Natalia Ginzburg: The Fabric of Voices
Because of her immature urge to be a Russian or some kind of foreign writer, [Natalia Ginzburg's] early work is curiously abstract; the setting is placeless and timeless and the characters have no surnames. As it develops her fiction becomes gradually more specific and personal and the same time less fictitious; she moves from imitations of Chekhov to a fiction that is indistinguishable from autobiography. Yet from the beginning all her narrative is recounted by the same voice. The voice is feminine and fundamentally that of the author, even though it is attributed in the early fiction to narrators very different from Natalia Ginzburg and simultaneously expressive of these characters. The voice plays over and defines the surface of the narrative, and breaking through to this surface, interwoven with it, are the voices of other characters who are soon perceived as recurring from one story to the next, in a kind of modal counterpoint. Almost without exception her writing is about families. There is a recurrent note of ending; families are fragile things, dispersed by war and deteriorating of their own accord through death, through marriage, through the desire of the children for freedom…. She is particularly a specialist on relations between parents and children, on the affections that hold them together and are at the same time balanced by the antagonisms and struggles that hold them apart, and on the complicated, ambivalent, quasi-sexual and yet chaste relations between brother and sister. In her narrative the family is neither a happy nor an unhappy institution. It simply is, and the people in it are sometimes happy and sometimes unhappy. When the narrating voice is happy it is frequently humorous, and when it is unhappy it regards the situation with irony. In place of Italian lamenting or Jewish lamenting there is a kind of French and existentialist pessimism of acceptance. (pp. 87-8)

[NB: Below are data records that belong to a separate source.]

(* ===== verification/Conv.v ===== *)
(** * Requests on the wire and inside ([server/src/conv.rs])

    The messages of etcd's KV service, and their translation into the
    mutations, ranges, compares and transactions of the store.  An enum on
    the wire is any number; a translation refuses what it does not know. *)

From S2P Require Import Prelude Revision Record KvStore Lease Cache Auth Store RangeOptions.

(** ** Statuses *)

(** [tonic::Code], those the sources answer with. *)
Inductive Code := CdInvalidArgument | CdNotFound | CdPermissionDenied | CdFailedPrecondition | CdOutOfRange
                | CdInternal | CdUnavailable | CdUnauthenticated | CdResourceExhausted.

(** A status with its message; of a formatted one, the fixed part. *)
Record Status := mkStatus { status_code : Code; status_message : string }.

Definition invalid_argument : string → Status := mkStatus CdInvalidArgument.
Definition internal : string → Status := mkStatus CdInternal.
Definition unavailable : string → Status := mkStatus CdUnavailable.

(** ** Messages *)

(** [mvccpb::KeyValue]. *)
Record KeyValue := mkKeyValue {
  pk_key : bytes; pk_create_revision : Z; pk_mod_revision : Z; pk_version : Z; pk_value : bytes; pk_lease : Z
}.

Record PutRequest := mkPutRequest {
  pr_key : bytes; pr_value : bytes; pr_lease : Z; pr_prev_kv : bool; pr_ignore_value : bool; pr_ignore_lease : bool
}.

Record DeleteRangeRequest := mkDeleteRequest { dr_key : bytes; dr_range_end : bytes; dr_prev_kv : bool }.

Inductive TargetUnion :=
| TuVersion (v : Z) | TuCreateRevision (v : Z) | TuModRevision (v : Z) | TuValue (v : bytes) | TuLease (v : Z).

Record PbCompare := mkPbCompare {
  pc_result : Z; pc_target : Z; pc_key : bytes; pc_target_union : option TargetUnion; pc_range_end : bytes
}.

(** [RequestOp], with the fields of a nested [TxnRequest]. *)
Inductive RequestOp :=
| RequestNone
| RequestRange (r : RangeRequest)
| RequestPut (p : PutRequest)
| RequestDeleteRange (d : DeleteRangeRequest)
| RequestTxn (compare : list PbCompare) (success failure : list RequestOp).

Record TxnRequest := mkTxnRequest {
  tq_compare : list PbCompare; tq_success : list RequestOp; tq_failure : list RequestOp
}.

(** ** Translation *)

Definition record_to_kv (rec : KvRecord) : KeyValue :=
  mkKeyValue (rec_key rec) (create_revision rec) (mod_revision rec) (version rec) (rec_value rec) (rec_lease rec).

Definition put_request_to_mutation (req : PutRequest) : Mutation :=
  Put (pr_key req) (pr_value req) (pr_lease req) (pr_ignore_value req) (pr_ignore_lease req) (pr_prev_kv req).

Definition delete_request_to_mutation (req : DeleteRangeRequest) : Mutation :=
  DeleteRange (dr_key req) (dr_range_end req) (dr_prev_kv req).

Definition range_request_to_op (req : RangeRequest) : RangeOp :=
  mkRangeOp (rq_key req) (rq_range_end req) (store_limit req) (rq_revision req) (rq_keys_only req) (rq_count_only req).

(** [CompareResult::try_from]. *)
Definition compare_op (z : Z) : option CompareOp :=
  match z with
  | 0 => Some CmpEqual | 1 => Some CmpGreater | 2 => Some CmpLess | 3 => Some CmpNotEqual | _ => None
  end.

(** [CompareTarget::try_from], with the union it has to match. *)
Definition compare_target (z : Z) (u : TargetUnion) : result Status CompareTarget :=
  match z, u with
  | 0, TuVersion v => Ok (TgVersion v)
  | 1, TuCreateRevision v => Ok (TgCreateRevision v)
  | 2, TuModRevision v => Ok (TgModRevision v)
  | 3, TuValue v => Ok (TgValue v)
  | 4, TuLease v => Ok (TgLease v)
  | _, _ => Err (invalid_argument "Compare.target does not match target_union variant")
  end.

Definition compare_from_proto (c : PbCompare) : result Status Compare :=
  let? op := ok_or (compare_op (pc_result c)) (invalid_argument "unknown CompareResult enum") in
  if (pc_target c <? 0) || (4 <? pc_target c) then Err (invalid_argument "unknown CompareTarget enum")
  else
    let? union := ok_or (pc_target_union c) (invalid_argument "Compare.target_union missing") in
    let? target := compare_target (pc_target c) union in
    Ok (mkCompare (pc_key c) (pc_range_end c) op target).

Fixpoint request_op_from_proto (op : RequestOp) : result Status TxnOp :=
  match op with
  | RequestNone => Err (invalid_argument "RequestOp.request missing")
  | RequestRange r => Ok (OpRange (range_request_to_op r))
  | RequestPut p => Ok (OpMutation (put_request_to_mutation p))
  | RequestDeleteRange d => Ok (OpMutation (delete_request_to_mutation d))
  | RequestTxn compare success failure =>
      let? compares := res_map compare_from_proto compare in
      let? success := res_map request_op_from_proto success in
      let? failure := res_map request_op_from_proto failure in
      Ok (OpTxn compares success failure)
  end.

Definition txn_request_parts (req : TxnRequest) : result Status (list Compare * list TxnOp * list TxnOp) :=
  let? compares := res_map compare_from_proto (tq_compare req) in
  let? success := res_map request_op_from_proto (tq_success req) in
  let? failure := res_map request_op_from_proto (tq_failure req) in
  Ok (compares, success, failure).

Definition txn_nests (req : TxnRequest) : bool :=
  existsb (λ op, match op with RequestTxn _ _ _ => true | _ => false end) (tq_success req ++ tq_failure req).

(** An operation holds of every operation inside it. *)
Lemma RequestOp_rect' (P : RequestOp → Prop) :
  P RequestNone → (∀ r, P (RequestRange r)) → (∀ p, P (RequestPut p)) → (∀ d, P (RequestDeleteRange d)) →
  (∀ c s f, Forall P s → Forall P f → P (RequestTxn c s f)) → ∀ op, P op.
Proof.
  intros H0 H1 H2 H3 H4. fix IH 1. intros [|r|p|d|c s f]; [done|done|done|done|].
  apply H4; [induction s as [|x l IHl]|induction f as [|x l IHl]]; constructor; try apply IH; apply IHl.
Qed.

[A] perky and slightly rebellious stoicism is the ethical thread of all of Natalia Ginzburg's work…. The tribal toughness is assertive and cranky in the male, resilient, intuitive, and conceding in the female. The family is presented totally without sentimentalism. Like a pride of lions they are held together by powerful biological forces, yet each is wary and self-contained, skeptical of the others, ironic of the father's claim to dominance but conceding to power after the first ritual scratches. The family forms through marriage and birth, consolidates, then gradually disintegrates. Commonly the narrator is a semi-spectator in this process; particularly in Valentino, Sagittario, and Lessico familiare she takes only a peripheral part in the drama and her primary function is to record the voices of others. Natalia Ginzburg only reluctantly writes about herself, even in the book that purports to be a kind of autobiography…. Ginzburg has no pretensions to … [Flaubertian] objectivity; with a quite cheerful humility she confines herself to the small scale of her own knowledge and observation. She is a kind of compassionate tape-recorder, and one that filters language so as to allow only a subtly chosen pattern of assonances to arrive at the ear of the listener.
The voices of the family resemble each other and yet are distinctive. (pp. 88-9)

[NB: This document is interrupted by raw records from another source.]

Lemma op_scan op : op_scanned op.
Proof.
  induction op as [r|m|cs succ fail Hs Hf] using txn_op_ind'; intros env s P Hw.
  - cbn. unfold spec_txn_range. destruct (_ && _); [by eexists|]. destruct (_ && _); [by eexists|]. done.
  - cbn [spec_chosen spec_txn_op]. unfold spec_txn_mutation.
    pose proof (scan_mutation (te_start env) P (ts_abs s) (mkRev (te_current env + 1) (ts_sub s)) m Hw) as Hm.
    destruct (scan _ P [m]), (spec_mutation _ m (ts_abs s)) as [e|r]; try done; by eexists.
  - rewrite spec_txn_op_nested. cbn [spec_chosen]. set (ok := spec_compares _ cs).
    pose proof (ops_scanned (if ok then succ else fail) ltac:(by destruct ok) env s P Hw) as Hx.
    destruct (scan _ P _), (spec_txn_ops env s _) as [[rs t]|e]; done.
Qed.

(** ** On the store *)

Section store.
Context {E : Type} `{KvStoreLaws E} `{BincodeLaws KvRecord, BincodeLaws KeyIndex, BincodeLaws LeaseRecord}.
Context `{Bincode StoredUser, Bincode StoredRole}.

Lemma same_store_refl (st : Inner E) : store_inv st → same_store st st.
Proof. intros Hst. exists (values st), (ops st). by rewrite st_with_id. Qed.

Lemma same_store_trans (a b c : Inner E) : same_store a b → same_store b c → same_store a c.
Proof. intros (v & o & -> & _) (v' & o' & -> & Hc). exists v', o'. by destruct a. Qed.

Lemma same_store_inv (st st' : Inner E) : same_store st st' → store_inv st'.
Proof. by intros (v & o & _ & Hi). Qed.

Lemma same_store_abs (st st' : Inner E) A :
  same_store st st' → abs_rel A (idx_gens (index st)) (contents (engine st)) →
  abs_rel A (idx_gens (index st')) (contents (engine st')).
Proof. by intros (v & o & -> & _). Qed.

(** A check over a well-formed store that changes nothing that matters. *)
Definition looks {X : Type} (A : Abs) (m : prog (Inner E) MvccError X) (x : X) : Prop :=
  ∀ st, store_inv st → abs_rel A (idx_gens (index st)) (contents (engine st)) →
  ∃ st', m st = (Ok x, st') ∧ same_store st st'.

Lemma looks_ret {X : Type} (A : Abs) (x : X) : looks A (pret x) x.
Proof. intros st Hst _. exists st. split; [done|]. by apply same_store_refl. Qed.

Lemma looks_bind {X Y : Type} (A : Abs) (m : prog (Inner E) MvccError X) (f : X → prog (Inner E) MvccError Y) x y :
  looks A m x → looks A (f x) y → looks A (pbind m f) y.
Proof.
  intros Hm Hf st Hst HA. destruct (Hm st Hst HA) as (st1 & Hr1 & Hs1).
  destruct (Hf st1 (same_store_inv _ _ Hs1) (same_store_abs _ _ _ Hs1 HA)) as (st2 & Hr2 & Hs2).
  exists st2. rewrite (pbind_run _ _ _ _ _ Hr1). split; [done|]. by eapply same_store_trans.
Qed.

Lemma looks_compares A cs : looks A (txn_would_succeed cs) (spec_compares A cs).
Proof. intros st Hst HA. by apply txn_would_succeed_ok. Qed.

Lemma chosen_ops_look A l : Forall (λ op, looks A (chosen_op op) (spec_chosen A op)) l →
  looks A (chosen_ops l) (flat_map (spec_chosen A) l).
Proof.
  induction 1 as [|op l Hop Hl IH]; cbn [chosen_ops flat_map]; [apply looks_ret|].
  eapply looks_bind; [exact Hop|]. eapply looks_bind; [exact IH|]. apply looks_ret.
Qed.

Lemma chosen_op_look A op : looks A (chosen_op op) (spec_chosen A op).
Proof.
  induction op as [r|m|cs succ fail Hs Hf] using txn_op_ind'; [apply looks_ret..|]. cbn [chosen_op spec_chosen].
  set (go := fix go (l : list TxnOp) := _).
  assert (∀ l, go l = chosen_ops l) as Hgo by (induction l as [|op l IH]; [done|]; cbn; by rewrite IH).
  eapply looks_bind; [apply looks_compares|]. rewrite Hgo. apply chosen_ops_look. by destruct (spec_compares A cs).
Qed.

Lemma chosen_mutations_look A cs succ fail :
  looks A (chosen_mutations cs succ fail) (flat_map (spec_chosen A) (if spec_compares A cs then succ else fail)).
Proof.
  eapply looks_bind; [apply looks_compares|]. apply chosen_ops_look, Forall_forall. intros op _. apply chosen_op_look.
Qed.

Lemma key_exists_look A key : looks A (key_exists key) (bool_decide (is_Some (a_live A key))).
Proof.
  intros st Hst HA. unfold key_exists, range.
  pose proof (range_ok st key [] 1 0 true false Hst) as Hok.
  destruct (range_with_revision key [] 1 0 true false st) as [r st'] eqn:Hr. destruct Hok as [-> Hs].
  unfold range_answer in Hr. cbn [Z.ltb Z.compare andb] in Hr. change (0 =? 0) with true in Hr. cbv iota in Hr.
  rewrite (store_view_current st A key [] Hst HA) in Hr. exists st'. split; [|done].
  rewrite (pbind_run _ _ st (spec_range (a_range A key []) 1 true false) st') by (by rewrite (pbind_run _ _ _ _ _ Hr)).
  unfold pret. do 2 f_equal. cbn [spec_range rr_kvs limited].
  destruct (a_range A key []) as [|[k rec] l] eqn:Hv.
  - rewrite bool_decide_true by done. symmetry. apply bool_decide_eq_false. intros [rec Hl].
    assert ((key, rec) ∈ a_range A key []) as Hin.
    { apply a_range_elem. split; [|done]. unfold in_range. by rewrite !bool_decide_true. }
    rewrite Hv in Hin. by apply elem_of_nil in Hin.
  - rewrite bool_decide_false by done. symmetry. apply bool_decide_eq_true.
    assert ((k, rec) ∈ a_range A key []) as [Hk Hl]%a_range_elem by (rewrite Hv; by left).
    unfold in_range in Hk. rewrite bool_decide_true in Hk by done. apply bool_decide_eq_true in Hk as ->. by eexists.
Qed.

Lemma keeps_look A ms : ∀ put, looks A (keeps_missing_key put ms) (bool_decide (scan A put ms = None)).
Proof.
  induction ms as [|m ms IH]; intros put; [rewrite bool_decide_false by done; apply looks_ret|].
  destruct m as [key value lease iv il pk|key range_end pk]; cbn [keeps_missing_key scan]; [|apply IH].
  destruct (ignores_prev _ && negb _); cbn [andb]; [|apply IH].
  eapply looks_bind; [apply key_exists_look|]. destruct (a_live A key) as [rec|].
  - rewrite (bool_decide_true (is_Some (Some rec))) by by eexists. rewrite (bool_decide_false (Some rec = None)) by done. apply IH.
  - rewrite (bool_decide_false (is_Some None)) by (by intros []). rewrite !bool_decide_true by done. apply looks_ret.
Qed.

Lemma found_look A ms :
  looks A (found_missing ms) (if bool_decide (scan A ∅ ms = None) then Some KeyNotFound else None).
Proof. eapply looks_bind; [apply keeps_look|]. apply looks_ret. Qed.

Lemma missing_lease_run ids (st : Inner E) : ∃ b, missing_lease ids st = (Ok b, st).
Proof.
  induction ids as [|id ids IH]; [by eexists|]. cbn. unfold lease_exists, pbind, pret, snapshot. cbn.
  destruct (bool_decide _); [exact IH|by eexists].
Qed.
(* ===== verification/KvAnswer.v ===== *)
(** * What the KV service answers

    A request-level specification of a transaction, on the abstract store and
    in the messages of the protocol: what each operation answers, ranges
    sorted and filtered, previous values, nested transactions.  The service's
    translation of the request, the store's transaction and the translation
    of its result together implement it: no answer is ever lost or taken for
    another kind. *)

From S2P Require Import Prelude Revision Record KvStore Lease Cache Auth Store StoreCore StoreSpec StoreInv.
From S2P Require Import StoreApply StoreCommit StoreOpen StoreDemo StoreWrite StoreRead StoreTxn.
From S2P Require Import SnapshotPolicy StateMachine RangeOptions Conv Authz Precheck KvService KvAuth.

(** ** The specification *)

Section spec.
Context (env : TxnEnv) (header : Z).

Definition spec_request_range (s : TxnState) (r : RangeRequest) : MvccResult RangeResponse :=
  let now := if ts_produced s then te_current env + 1 else te_current env in
  let t := rq_revision r in
  if (0 <? t) && (now <? t) then Err (FutureRevision t now)
  else if (0 <? t) && (t <? te_compact env) then Err (Compacted t (te_compact env))
  else
    let view := if (t =? 0) || (t =? now) then a_range (ts_abs s) (rq_key r) (rq_range_end r)
                else te_past env t (rq_key r) (rq_range_end r) in
    let res := spec_options r view in
    Ok (mkRangeResponse header (record_to_kv <$> rr_kvs res) (rr_more res) (rr_count res)).
(** A cancel response ends a watch the stream has let go of. *)
Lemma ended id rs r s s1 starts :
  winv s starts → base s1 → moved (rs ++ [r]) (set_watchers (delete id (ws_watchers s)) s) s1 → rs = [] →
  wr_watch_id r = id → wr_canceled r = true → wr_events r = [] →
  winv s1 starts.
Proof.
  intros Hi Hb Hm -> Hid Hc He. cbn [app] in Hm. pose proof Hm as [Ho Hw Ha Hin Hcur Hcl Hfw Hlg Hbe]. cbn in Ho, Hw, Ha, Hin, Hcl.
  split; rewrite ?Hw, ?Ho, ?Ha, ?Hin; [done|..].
  - intros id' w'. rewrite lookup_delete_Some. intros [Hne Hl].
    destruct (wi_cursor _ _ Hi id' w' Hl) as [? Hx]. split; [done|]. by apply (cursor_moved _ _ _ _ Hm) in Hx.
  - intros id' w'. rewrite lookup_delete_Some. intros [Hne Hl].
    rewrite delivered_other by (constructor; [congruence|constructor]). by apply (wi_sent _ _ Hi).
  - intros id' w'. rewrite lookup_delete_Some. intros [Hne Hl]. rewrite open_other by (constructor; [congruence|constructor]).
    by eapply wi_open.
  - intros id' Hcl' Hop. rewrite open_snoc in Hop. unfold open_step in Hop. rewrite Hid, Hc in Hop.
    destruct (Z.eqb_spec id id') as [->|Hne]; [done|]. rewrite lookup_delete_ne by done.
    apply (wi_known _ _ Hi); [|done]. destruct (ws_closed s); [|done]. by rewrite Hcl in Hcl'.
  - pose proof (wi_inbound _ _ Hi) as Hx.
    destruct (ws_inbound s); try done; [destruct Hx as [? Hx]; split; [done|]|]; rewrite lookup_delete_None; by right.
  - apply (wi_auto _ _ Hi).
Qed.

Lemma send_cancel_ok id c reason s x s' :
  base s → send_cancel id c reason s = (x, s') →
  base s' ∧ ∃ r, wr_watch_id r = id ∧ wr_canceled r = true ∧ wr_events r = [] ∧
    match x with Ok _ => moved [r] s s' | Err _ => moved [] s s' ∧ ws_closed s' = true end.
Proof.
  intros Hb. unfold send_cancel. destruct (current_ok H good full s Hb) as (s1 & Hc & Hb1 & Hm1).
  rewrite (pbind_run _ _ _ _ _ Hc). intros Hs. apply (send_response_ok H good full) in Hs as [Hb2 Hs]; [|done].
  split; [done|]. eexists. split_and!; [| | |destruct x as [[]|[]]; [apply (moved_trans _ [] [_] _ s1); [done|exact Hs]|]]; try done.
  destruct Hs as [Hm2 Hcl]. split; [by apply (moved_trans _ [] [] _ s1)|done].
Qed.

È Stato cosí, an early short novel, begins with a pistol-shot in the manner of Simenon. Natalia Ginzburg gropes for a manner and tentatively takes up the roman-policier, but soon falls into the voice that threads its way through her work from its earliest stories…. Her work is full of … insignificant details that are [significant because they contribute to the mood]. The story-telling consciousness is easily distracted; when its eye falls on something of a curious shape, or even the most ordinary of objects, it often loses the thread or seems to. (p. 90)
The naivete of the story-telling voice in [È stato cosí] and in La strada che va in città, dating from 1946–47 and 1941 respectively, develops into a kind of sibylline and oblique simplicity in Tutti i nostri ieri (1952) and Lessico familiare (1963), without losing either its freshness of diction or its fundamental innocence. One of the more intricate aspects of her work is the relation of this voice to the sub-voices of the secondary characters…. At other times and particularly in Le voci della sera (1961) a kind of dixit device is used, borrowed with a perceptible suggestion of tongue-in-cheek from the epic. Characteristic remarks, made not at any particular time but simply typical of the character and embedded in the family consciousness, are presented in a kind of litany punctuated with dice [he says] or diceva [she says]…. (pp. 90-1)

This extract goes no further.